If New Year’s Eve is a time for resolutions, perhaps a little honesty and a dose of reality would be good ones for the people who run some government departments. British Columbia is not the well-oiled machine it once was – if it ever was.

If New Year’s Eve is a time for resolutions, perhaps a little honesty and a dose of reality would be good ones for the people who run some government departments.

British Columbia is not the well-oiled machine it once was – if it ever was. The frightening state of the health care system quickly becomes apparent to anyone who has to use it. Treaty negotiations with First Nations have been in a stalemate for more than a year. As a result, many land use decisions are also on hold, although in some instances there are studies going on which give the impression some official somewhere may eventually venture an opinion or come to a conclusion.

While these are well documented, ongoing issues that merely have to do with the fate of the province, the provincial economy and the people of B.C., a couple of other issues came to light over the holidays which make one wonder whether some government offices weren’t infected with the Y2K bug last New Year’s.

Does anyone recall a RCMP roadblock in the week prior to Christmas? The CounterAttack program is a Yuletide tradition in B.C. Lower Mainland drivers could normally expect to go through two or three roadblocks in a 45-minute drive through the city at Christmas, and there are often a couple of roadblocks between Horseshoe Bay and Whistler on Highway 99. They were up in mid-December but in the week leading up to Christmas it was clear driving for anyone, in any state.

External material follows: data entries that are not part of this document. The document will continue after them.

Lemma connect_accounted s agent env :
  accounted s -> guarded s (Connect agent env) ->
  accounted (final (connect agent env s)).
Proof.
  intros (Hc & Hs & Ht) ((Hac & Hic & Hst & Hvi) & _).
  assert (Hc0 : forall n c, contexts (world s) !! n = Some c -> closed c = true).
  { intros n c Hl. destruct (closed c) eqn:E; [reflexivity|].
    destruct (Hc n c Hl E); congruence. }
  assert (Hs0 : forall n, streams (world s) !! n <> Some true).
  { intros n Hl. specialize (Hs n Hl). congruence. }
  assert (Ht0 : forall n, timers (world s) !! n <> Some true).
  { intros n Hl. specialize (Ht n Hl). congruence. }
  clear Hc Hs Ht.
  destruct (succeeds env) eqn:Hok.
  - rewrite (succeeds_granted env Hok).
    destruct (connect_granted s agent)
      as (s' & -> & _ & _ & Hctx & Hstr & _ & Htim & Hac' & Hic' & Hst' & _ & Hvi').
    cbn. split; [|split].
    + intros n c Hl Hopen. rewrite Hctx in Hl. rewrite Hac', Hic'.
      apply appended_lookup in Hl as [Hl|(i & -> & Hl)].
      * specialize (Hc0 n c Hl). congruence.
      * destruct i as [|[|i]]; [left|right|discriminate]; f_equal; lia.
    + intros n Hl. rewrite Hstr in Hl. rewrite Hst'.
      apply appended_lookup in Hl as [Hl|(i & -> & Hl)].
      * destruct (Hs0 n Hl).
      * destruct i as [|i]; [|discriminate]. f_equal; lia.
    + intros n Hl. rewrite Htim in Hl. rewrite Hvi'.
      apply appended_lookup in Hl as [Hl|(i & -> & Hl)].
      * destruct (Ht0 n Hl).
      * destruct i as [|i]; [|discriminate]. f_equal; lia.
  - unfold connect, try_catch. open_state s. cbn in *. subst.
    destruct env as [[|] [|] [|] [|]]; try discriminate Hok; cbn -[cleanup];
      unfold bind, modify;
      match goal with
      | |- context [cleanup ?st] =>
          apply (cleanup_leaves_nothing st)
      end; (split; [|split]); cbn.
    all: try (intros n c Hl Hopen;
              repeat (apply appended_lookup in Hl as [Hl|(i & -> & Hl)];
                      [|try (destruct i as [|i]; [|discriminate]);
                        rewrite ?length_app; cbn;
                        first [left; f_equal; lia | right; f_equal; lia]]);
              specialize (Hc0 n c Hl); congruence).
    all: try (intros n Hl;
              repeat (apply appended_lookup in Hl as [Hl|(i & -> & Hl)];
                      [|try (destruct i as [|i]; [|discriminate]);
                        f_equal; lia]);
              first [destruct (Hs0 n Hl) | destruct (Ht0 n Hl)]).
Qed.
Lemma os_mkdir_grows p w u w' : os_mkdir p w = inr (u, w') -> grows w w'.
Proof.
  unfold os_mkdir, create.
  destruct (locate w p) as [e|names]; [done|].
  destruct (files w !! names) as [v|] eqn:Hnone; [done|].
  destruct names as [|n names]; [done|].
  destruct (files w !! removelast (n :: names)) as [[]|]; [done| |done].
  intros [= _ <-]. unfold grows. simpl.
  split; [done|]. split; [done|]. split; [done|]. split.
  - intros key v Hv. rewrite lookup_insert_ne; [done | congruence].
  - intros key v [[<- <-]|[_ Hv]]%lookup_insert_Some; auto.
Qed.

Lemma mkdir_one_grows p exist_ok w u w' :
  mkdir_one p exist_ok w = inr (u, w') -> grows w w'.
Proof.
  unfold mkdir_one, try_os.
  destruct (os_mkdir p w) as [[msg|e]|[u1 w1]] eqn:Hmk.
  - done.
  - destruct e; [done|..]; unfold bind, is_dir, raise, ret;
      destruct (negb exist_ok || negb _); intros [= _ <-] || done;
      apply grows_refl.
  - intros [= _ <-]. by eapply os_mkdir_grows.
Qed.
(** [main], lines 323 to 354, then [report] *)
Definition main (fuel : nat) : M unit :=
  let API_TOKEN := HARNESS_API_TOKEN env in
  let ACCOUNT_ID := HARNESS_ACCT_ID env in
  if unset API_TOKEN then
    print "HARNESS_API_TOKEN environment variable is not set." [] ;;
    print "To set your API token:" [] ;;
    print "  export HARNESS_API_TOKEN='your_harness_api_token_here'" [] ;;
    raise (SystemExit 1)
  else if unset ACCOUNT_ID then
    print "HARNESS_ACCT_ID environment variable is not set." [] ;;
    print "To set your account ID:" [] ;;
    print "  export HARNESS_ACCT_ID='your_harness_account_id_here'" [] ;;
    raise (SystemExit 1)
  else
    let client :=
      mkClient (match API_TOKEN with Some s => s | None => "" end)
        ACCOUNT_ID BASE_URL in
    print "Starting pipeline appID analysis..." [] ;;
    print "Account ID: {}" [env_value ACCOUNT_ID] ;;
    print (rule "=" 70) [] ;;
    print "Fetching organizations..." [] ;;
    organizations <- get_organizations session_request client fuel ;;
    match organizations with
    | [] =>
        print "No organizations found or API call failed." [] ;;
        raise (SystemExit 1)
    | _ =>
        print "Found {} organizations"
          [nat_value (List.length organizations)] ;;
        report client organizations
    end.
End Main.

(** *** The appID extractor *)

(** A document as [yaml.safe_load] builds it: the keys of a mapping are
    scalars, not only strings. *)
Inductive ykey : Type :=
| KNone
| KBool (b : bool)
| KInt (n : Z)
| KStr (s : string).

#[local] Unset Elimination Schemes.
Inductive yaml : Type :=
| YNone
| YBool (b : bool)
| YInt (n : Z)
| YStr (s : string)
| YSeq (l : list yaml)
| YMap (d : list (ykey * yaml)).
#[local] Set Elimination Schemes.

Inductive loaded : Type :=
| Loaded (doc : yaml)
| YAMLError.

Definition yaml_truthy (v : yaml) : bool :=
  match v with
  | YNone => false
  | YBool b => b
  | YInt n => negb (n =? 0)%Z
  | YStr s => negb (s =? "")%string
  | YSeq l => match l with [] => false | _ => true end
  | YMap d => match d with [] => false | _ => true end
  end.

(** [d.get(k)] for a string [k] *)
Fixpoint ymap_get (k : string) (d : list (ykey * yaml)) : option yaml :=
  match d with
  | [] => None
  | (KStr k', v) :: rest => if (k =? k')%string then Some v else ymap_get k rest
  | _ :: rest => ymap_get k rest
  end.

(** [c.lower()] on one character below 256 *)
Definition lower_char (c : ascii) : ascii :=
  let n := nat_of_ascii c in
  if ((65 <=? n) && (n <=? 90))%nat then ascii_of_nat (n + 32)
  else if ((192 <=? n) && (n <=? 222) && negb (n =? 215))%nat
  then ascii_of_nat (n + 32)
  else c.

(** [s.lower()] *)
Fixpoint lower (s : string) : string :=
  match s with
  | EmptyString => EmptyString
  | String c r => String (lower_char c) (lower r)
  end.

(** [sub in s] *)
Fixpoint contains (sub s : string) : bool :=
  String.prefix sub s ||
  match s with
  | EmptyString => false
  | String _ r => contains sub r
  end.

(** [\s]: the characters below 256 that are white space to [re] *)
Definition is_space (c : ascii) : bool :=
  let n := nat_of_ascii c in
  ((9 <=? n) && (n <=? 13) || (28 <=? n) && (n <=? 32)
   || (n =? 133) || (n =? 160))%nat.

(** the two quote characters of the patterns *)
Definition is_quote (c : ascii) : bool :=
  let n := nat_of_ascii c in ((n =? 34) || (n =? 39))%nat.

(** a character of a value token: no quote and no white space *)
Definition is_token_char (c : ascii) : bool :=
  negb (is_quote c) && negb (is_space c).

(** The text matches [key] without regard to case at its start: what is
    left after it. *)
Fixpoint match_key (key text : string) : option string :=
  match key, text with
  | EmptyString, _ => Some text
  | String k key', String c text' =>
      if Ascii.eqb (lower_char k) (lower_char c) then match_key key' text'
      else None
  | String _ _, EmptyString => None
  end.

Fixpoint skip_spaces (text : string) : string :=
  match text with
  | String c r => if is_space c then skip_spaces r else text
  | EmptyString => text
  end.

Definition skip_quote (text : string) : string :=
  match text with
  | String c r => if is_quote c then r else text
  | EmptyString => text
  end.

(** the longest run of token characters at the start, and the rest *)
Fixpoint take_token (text : string) : string * string :=
  match text with
  | String c r =>
      if is_token_char c
      then let (tok, rest) := take_token r in (String c tok, rest)
      else (EmptyString, text)
  | EmptyString => (EmptyString, text)
  end.

(** One try of a pattern at the start of the text (the key name, a colon,
    any white space, an optional quote, one or more token characters caught
    as the group, an optional quote): the token caught and what comes after
    the match.  Every step
    of the pattern takes as much as it can, and none can give back to the
    next what the next could take, so there is no backtracking to model. *)
Definition match_here (key text : string) : option (string * string) :=
  match match_key (key ++ ":") text with
  | None => None
  | Some after_key =>
      let (tok, rest) := take_token (skip_quote (skip_spaces after_key)) in
      match tok with
      | EmptyString => None
      | _ => Some (tok, skip_quote rest)
      end
  end.

(** [re.findall(pattern, text, re.IGNORECASE)]: matches from left to
    right, each search starting where the last match ended; [skip] counts
    the characters of the last match still to pass. *)
Fixpoint findall_from (key : string) (skip : nat) (text : string) : list string :=
  match text with
  | EmptyString => []
  | String _ r =>
      match skip with
      | S n => findall_from key n r
      | 0 =>
          match match_here key text with
          | Some (tok, rest) =>
              tok :: findall_from key (String.length text - String.length rest - 1) r
          | None => findall_from key 0 r
          end
      end
  end.

Definition findall (key text : string) : list string := findall_from key 0 text.

(** the key names of the five patterns, in order *)
Definition patterns : list string :=
  ["appid"; "app_id"; "appId"; "application_id"; "applicationId"].

(** a [set] of strings, each once *)
Definition set_add (x : string) (s : list string) : list string :=
  if existsb (String.eqb x) s then s else s ++ [x].

Definition set_update (s : list string) (l : list string) : list string :=
  fold_left (fun acc x => set_add x acc) l s.

(** the two loops [for pattern in patterns] *)
Definition scan (text : string) (app_ids : list string) : list string :=
  fold_left (fun acc key => set_update acc (findall key text)) patterns app_ids.
(** * The falling-block engine of the display page and the socket relay

    A shallow embedding of the game engine that lives in the display page
    (the [TetrisGame] component: [collide], [merge], [clearLines], [drop],
    [move], [rotate], [hardDrop], [startGame], [pauseGame], [restartGame],
    [handleAction]) and of the relay of [server/routes.ts].

    Conventions of the embedding.
    - A JavaScript number that the engine only uses as a small integer is a
      [Z]; the score, which grows without bound, is a [jsnum]: a double,
      whose sums are rounded from [2 ^ 53] on and can reach an infinity.
    - An array is a [list]; a write through an index builds the new list.
    - The game state is the object held by [gameStateRef]; the functions of
      the component mutate it in place, the embedding passes it along.
    - A call either returns, raises a [TypeError] ([Throw]) or does not come
      back ([OutOfFuel]).
    - The calls that play a sound, set React state for the page chrome or
      store the high score do not touch the game state and are left out,
      but for one consequence: a new high score renders the page again, and
      the cleanup of the transport effect then clears the gravity timer
      ([effectCleanup]).
      So is [draw()], which most actions end with: it only reads the state;
      [draw] below keeps what of it decides whether the call returns, and
      [draw_returns] shows that it does on every host the game can be in.

    Further parts, each with its own conventions where it is defined: the
    controller page and the two transports between it and the display
    ([Controller], [displayRuns]); the background music of [lib/sounds]
    ([Music]) and the calls of it that the handlers of the display make,
    given apart from the handlers as [handle_music]; the network address
    the server reports and the home page shows ([Network]). *)

From Stdlib Require Import String ZArith List Bool Lia.
Import ListNotations.
Local Open Scope Z_scope.

(** ** Outcomes of a call *)

Inductive res (A : Type) : Type :=
| Ok (a : A)
| Throw
| OutOfFuel.

Arguments Ok {A} a.
Arguments Throw {A}.
Arguments OutOfFuel {A}.

Definition bind {A B : Type} (m : res A) (f : A -> res B) : res B :=
  match m with
  | Ok a => f a
  | Throw => Throw
  | OutOfFuel => OutOfFuel
  end.

Notation "x <- m ;; k" := (bind m (fun x => k))
  (at level 61, m at next level, right associativity).

(** ** JavaScript numbers

    The score is a double.  The doubles it can hold are integers, [NaN] and
    the two infinities; [Num z] is the double of value [z].  A sum or a
    product of integers that is not a double is rounded to the nearest
    double, a tie going to the one whose mantissa is even, and to an
    infinity once the rounded value reaches [2 ^ 1024]. *)

Inductive jsnum : Type :=
| Num (z : Z)
| NaN
| Infinity (negative : bool).

(** The distance between the doubles next to [z]: 1 below [2 ^ 53], and
    [2 ^ (e - 52)] when [2 ^ e <= |z| < 2 ^ (e + 1)]. *)
Definition ulp (z : Z) : Z := 2 ^ Z.max 0 (Z.log2 (Z.abs z) - 52).
Ltac nprop :=
  repeat match goal with
  | H : andb _ _ = true |- _ => apply andb_true_iff in H as [? ?]
  | H : N.leb _ _ = true |- _ => apply N.leb_le in H
  | H : N.leb _ _ = false |- _ => apply N.leb_gt in H
  | H : N.ltb _ _ = true |- _ => apply N.ltb_lt in H
  | H : N.ltb _ _ = false |- _ => apply N.ltb_ge in H
  | H : N.eqb _ _ = true |- _ => apply N.eqb_eq in H
  | H : N.eqb _ _ = false |- _ => apply N.eqb_neq in H
  end.

Ltac step_ok := solve [eauto with adnet].

(** ** Machine integers

    Unsigned integers are [N]; the width is written at the operation that
    depends on it. *)

Definition u8_max : N := 255%N.
Definition u16_max : N := 65535%N.
Definition u32_max : N := 4294967295%N.
Definition u64_max : N := 18446744073709551615%N.

(** [saturating_add] on an integer whose largest value is [mx]. *)
Definition sat_add (mx a b : N) : N := N.min (a + b) mx.

(** A byte vector holds values below 256. *)
Definition byte_ok (b : N) : Prop := (b < 256)%N.
Definition bytes_ok (bs : list N) : Prop := Forall byte_ok bs.

#[global] Instance byte_ok_dec b : Decision (byte_ok b).
Proof. unfold byte_ok. apply _. Defined.
#[global] Instance bytes_ok_dec bs : Decision (bytes_ok bs).
Proof. unfold bytes_ok. apply _. Defined.

(** [uN::to_be_bytes]: [w] bytes, most significant first. *)
Fixpoint be_bytes (w : nat) (n : N) : list N :=
  match w with
  | O => []
  | S w' => be_bytes w' (n / 256)%N ++ [(n mod 256)%N]
  end.

(** The number a big-endian byte vector denotes. *)
Definition be_value (bs : list N) : N :=
  foldl (λ acc b, (acc * 256 + b)%N) 0%N bs.

(** ** Instants and durations

    An [Instant] and a [Duration] are natural numbers of the same unit;
    [Instant::elapsed] and [duration_since] saturate at zero, which is the
    truncated subtraction of [N]. *)

Definition elapsed (now t : N) : N := (now - t)%N.

(** ** Network addresses: [std::net::IpAddr] and [SocketAddr] *)

Inductive IpAddr : Type :=
| IpV4 (a : N)
| IpV6 (a : N).

Record SocketAddr : Type := mkSocketAddr { sock_ip : IpAddr; sock_port : N }.

#[global] Instance IpAddr_eq_dec : EqDecision IpAddr.
Proof. solve_decision. Defined.
#[global] Instance SocketAddr_eq_dec : EqDecision SocketAddr.
Proof. solve_decision. Defined.
#[global] Instance IpAddr_countable : Countable IpAddr.
Proof.
  apply (inj_countable' (λ i, match i with IpV4 a => inl a | IpV6 a => inr a end)
           (λ s, match s with inl a => IpV4 a | inr a => IpV6 a end)); by intros [].
Defined.
#[global] Instance SocketAddr_countable : Countable SocketAddr.
Proof.
  by apply (inj_countable' (λ s, (sock_ip s, sock_port s)) (λ p, mkSocketAddr p.1 p.2)); intros [].
Defined.

(** ** Ordering of byte vectors: [Vec<u8>::cmp] *)

Fixpoint bytes_cmp (a b : list N) : comparison :=
  match a, b with
  | [], [] => Eq
  | [], _ :: _ => Lt
  | _ :: _, [] => Gt
  | x :: a', y :: b' =>
      match (x ?= y)%N with
      | Eq => bytes_cmp a' b'
      | c => c
      end
  end.

Definition bytes_leb (a b : list N) : bool :=
  match bytes_cmp a b with Gt => false | _ => true end.

(** ** [slice::sort_by]: the stable sort *)

Section StableSort.
Context {A : Type} (leb : A → A → bool).

Fixpoint insert_sorted (x : A) (l : list A) : list A :=
  match l with
  | [] => [x]
  | y :: l' => if leb x y then x :: l else y :: insert_sorted x l'
  end.

Definition sort_by (l : list A) : list A := foldr insert_sorted [] l.

(** Equivalence of keys under the comparison. *)
Definition key_eqb (x y : A) : bool := leb x y && leb y x.

Lemma insert_sorted_perm x l : insert_sorted x l ≡ₚ x :: l.
Proof.
  induction l as [|y l IH]; simpl; [done|].
  destruct (leb x y); [done|]. rewrite IH. apply Permutation_swap.
Qed.

Lemma sort_by_perm l : sort_by l ≡ₚ l.
Proof.
  induction l as [|x l IH]; simpl; [done|]. by rewrite insert_sorted_perm, IH.
Qed.

Lemma elem_of_sort_by x l : x ∈ sort_by l ↔ x ∈ l.
Proof. by rewrite sort_by_perm. Qed.

Lemma length_sort_by l : length (sort_by l) = length l.
Proof. by rewrite sort_by_perm. Qed.

Context (Htotal : ∀ x y, leb x y = true ∨ leb y x = true).
Context (Htrans : ∀ x y z, leb x y = true → leb y z = true → leb x z = true).

Lemma insert_sorted_sorted x l :
  StronglySorted (λ a b, leb a b = true) l →
  StronglySorted (λ a b, leb a b = true) (insert_sorted x l).
Proof.
  induction 1 as [|y l Hl IH Hy]; simpl; [by repeat constructor|].
  destruct (leb x y) eqn:E.
  - constructor; [by constructor|]. constructor; [done|].
    eapply Forall_impl; [exact Hy|]. simpl. eauto.
  - constructor; [done|]. rewrite insert_sorted_perm. constructor; [|done].
    destruct (Htotal x y); congruence.
Qed.

Lemma sort_by_sorted l : StronglySorted (λ a b, leb a b = true) (sort_by l).
Proof. induction l; simpl; [constructor|]. by apply insert_sorted_sorted. Qed.

(** Stability: the elements with a given key keep their relative order. *)
Lemma insert_sorted_stable k x l :
  filter (λ y, key_eqb k y) (insert_sorted x l) = filter (λ y, key_eqb k y) (x :: l).
Proof.
  induction l as [|y l IH]; simpl; [done|].
  destruct (leb x y) eqn:E; [done|].
  rewrite !filter_cons. rewrite filter_cons in IH. rewrite IH.
  repeat case_decide; try done. exfalso.
  unfold key_eqb in *.
  repeat match goal with
  | H : Is_true (_ && _) |- _ => apply andb_prop_elim in H as [?%Is_true_true ?%Is_true_true]
  end.
  assert (leb x y = true) by eauto. congruence.
Qed.

Lemma sort_by_stable k l :
  filter (λ y, key_eqb k y) (sort_by l) = filter (λ y, key_eqb k y) l.
Proof.
  induction l as [|x l IH]; simpl; [done|].
  rewrite insert_sorted_stable, !filter_cons. by rewrite IH.
Qed.
End StableSort.

(** ** Lists *)

Lemma sort_by_id {A} (leb : A → A → bool) l : StronglySorted (λ a b, leb a b = true) l → sort_by leb l = l.
Proof.
  unfold sort_by. induction 1 as [|x l Hl IH Hx]; [done|]. cbn [foldr]. rewrite IH. destruct l as [|y l]; [done|]. cbn.
  apply Forall_cons in Hx as [-> _]. done.
Qed.

Lemma StronglySorted_filter {A} (R : A → A → Prop) (P : A → Prop) `{∀ x, Decision (P x)} l : StronglySorted R l → StronglySorted R (filter P l).
Proof.
  induction 1 as [|x l Hl IH Hx]; [constructor|]. rewrite filter_cons. destruct (decide (P x)); [|done]. constructor; [done|].
  apply Forall_forall. intros y [_ Hy]%list_elem_of_filter. by eapply Forall_forall in Hx.
Qed.

Lemma StronglySorted_weaken {A} (R Q : A → A → Prop) l : (∀ a b, R a b → Q a b) → StronglySorted R l → StronglySorted Q l.
Proof. intros HRQ. induction 1 as [|x l Hl IH Hx]; constructor; [done|]. eapply Forall_impl; [exact Hx|]. eauto. Qed.

Lemma length_filter_compl {A} (P : A → Prop) `{∀ x, Decision (P x)} l : (length l - length (filter (λ x, ¬ P x) l) = length (filter P l))%nat.
Proof.
  pose proof (length_filter (λ x, ¬ P x) l) as Hle. assert (length (filter P l) + length (filter (λ x, ¬ P x) l) = length l)%nat; [|lia].
  clear Hle. induction l as [|x l IH]; [done|]. rewrite !filter_cons. destruct (decide (P x)), (decide (¬ P x)); cbn [length]; try done; lia.
Qed.

Lemma Forall_filter_sub {A} (P Q : A → Prop) `{∀ x, Decision (Q x)} l : Forall P l → Forall P (filter Q l).
Proof. intros Hl. apply Forall_forall. intros x [_ Hx]%list_elem_of_filter. by eapply Forall_forall in Hl. Qed.

Section ListLemmas.
Context {A : Type}.
Implicit Types (l : list A) (R : A → A → Prop).

Lemma StronglySorted_delete R l i : StronglySorted R l → StronglySorted R (delete i l).
Proof.
  intros H. revert i. induction H as [|x l Hl IH Hx]; intros [|i]; simpl; try done; try constructor.
  - apply IH.
  - by apply Forall_delete.
Qed.

Lemma StronglySorted_snoc R l x :
  StronglySorted R l → Forall (λ y, R y x) l → StronglySorted R (l ++ [x]).
Proof.
  intros Hl Hx. apply StronglySorted_app_2; [|done|by repeat constructor].
  intros y z Hy ->%list_elem_of_singleton. rewrite Forall_forall in Hx. by apply Hx.
Qed.

Lemma StronglySorted_fmap_elem {B} (f : A → B) R (R' : B → B → Prop) l :
  (∀ x y, x ∈ l → y ∈ l → R x y → R' (f x) (f y)) →
  StronglySorted R l → StronglySorted R' (f <$> l).
Proof.
  intros Hf H. induction H as [|x l Hl IH Hx]; simpl; constructor.
  - apply IH. intros y z Hy Hz. by apply Hf; right.
  - rewrite Forall_fmap. rewrite Forall_forall in Hx |- *. intros y Hy.
    apply Hf; [by left|by right|by apply Hx].
Qed.

Lemma take_drop_sorted R l k x y :
  StronglySorted R l → x ∈ take k l → y ∈ drop k l → R x y.
Proof.
  intros Hs. rewrite <- (take_drop k l) in Hs.
  intros ? ?. by eapply StronglySorted_app_1_elem_of.
Qed.

(** Filters that agree on the members of the list. *)
Lemma filter_ext_elem (P Q : A → Prop) `{!∀ x, Decision (P x), !∀ x, Decision (Q x)} l :
  (∀ x, x ∈ l → P x ↔ Q x) → filter P l = filter Q l.
Proof.
  induction l as [|x l IH]; intros HPQ; [done|].
  rewrite !filter_cons, IH by (intros y Hy; apply HPQ; by right).
  pose proof (HPQ x ltac:(by left)). repeat case_decide; naive_solver.
Qed.

Lemma filter_all (P : A → Prop) `{!∀ x, Decision (P x)} l :
  (∀ x, x ∈ l → P x) → filter P l = l.
Proof.
  induction l as [|x l IH]; intros HPQ; [done|].
  rewrite filter_cons, decide_True by (apply HPQ; by left).
  f_equal. apply IH. intros y Hy. apply HPQ. by right.
Qed.

Lemma filter_none (P : A → Prop) `{!∀ x, Decision (P x)} l : (∀ x, x ∈ l → ¬ P x) → filter P l = [].
Proof.
  intros Hn. destruct (filter P l) as [|x xs'] eqn:Hx; [done|].
  assert (x ∈ filter P l) as [Hp Hi]%list_elem_of_filter by (rewrite Hx; left). by destruct (Hn x Hi).
Qed.
Lemma node_id_roundtrip_witness :
  bytes_ok (replicate 32 171) ∧
  ∃ id, NodeId_from_bytes (replicate 32 171) = Ok id ∧
        NodeId_as_bytes id = Some (replicate 32 171) ∧ NodeId_from_hex (node_hex id) = Ok id.
Proof.
  assert (bytes_ok (replicate 32 171)) as H by (by apply Forall_replicate).
  split; [exact H|].
  exact (proj1 (node_id_roundtrip (replicate 32 171) H) eq_refl).
Defined.

Lemma xor_distance_metric_witness :
  node_distance (id_of_byte 1) (id_of_byte 4) ≤
  node_distance (id_of_byte 1) (id_of_byte 2) + node_distance (id_of_byte 2) (id_of_byte 4).
Proof.
  apply (xor_distance_metric (id_of_byte 1) (id_of_byte 2) (id_of_byte 4));
    apply id_of_byte_ok; reflexivity.
Defined.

Apparently that’s because ICBC – the Crown corporation/monopoly that is making a pile of money and looking for new ways to stick it to its reluctant customers in the new year – refused to pay overtime to police and RCMP manning the roadblocks, so the cops refused to work them.

Perhaps the CounterAttack program has been around long enough that most people have come to their senses and no longer drink and drive. But who knows if the decision to save some money might end up costing more than anything money can buy.

Then there’s the Liquor Control Board, or Liquor Control-freak Board, which is going to shut down the new Dusty’s for 10 days in January. The closure is a penalty for the big blow out party Whistler-Blackcomb threw at the old Dusty’s closing last April.

For 10 days in January all those people who have been convinced to come to Whistler and spend their money at this supposedly world-class resort will not be able to buy a beer at the Creekside base of the mountain.

That this may give visitors the impression the entire resort – even the entire province – is a backward little outpost run by a legion of bureaucrats armed with rule books and regulations doesn’t seem to be a concern. Rules were broken; the offenders must be punished, damn the consequences.

And the small minds whose job it is to see that liquor regulations are adhered to may impose further penalties on Dusty’s. Seems a bottle of "illegal" liquor – that which wasn’t purchased from the government – was found on the premise last winter.

No one’s denying the need for some liquor regulations, but some perspective is also in order. This is the same government organization that after years of allowing private enterprise to have the Sunday market for beer and wine sales, decided there was money to be made and opened its liquor stores to rake in more of that dough. The liquor board was already getting some of that profit, because private beer and wine stores have to buy from them, but that wasn’t enough.

Perhaps the new year will bring a little less hypocrisy.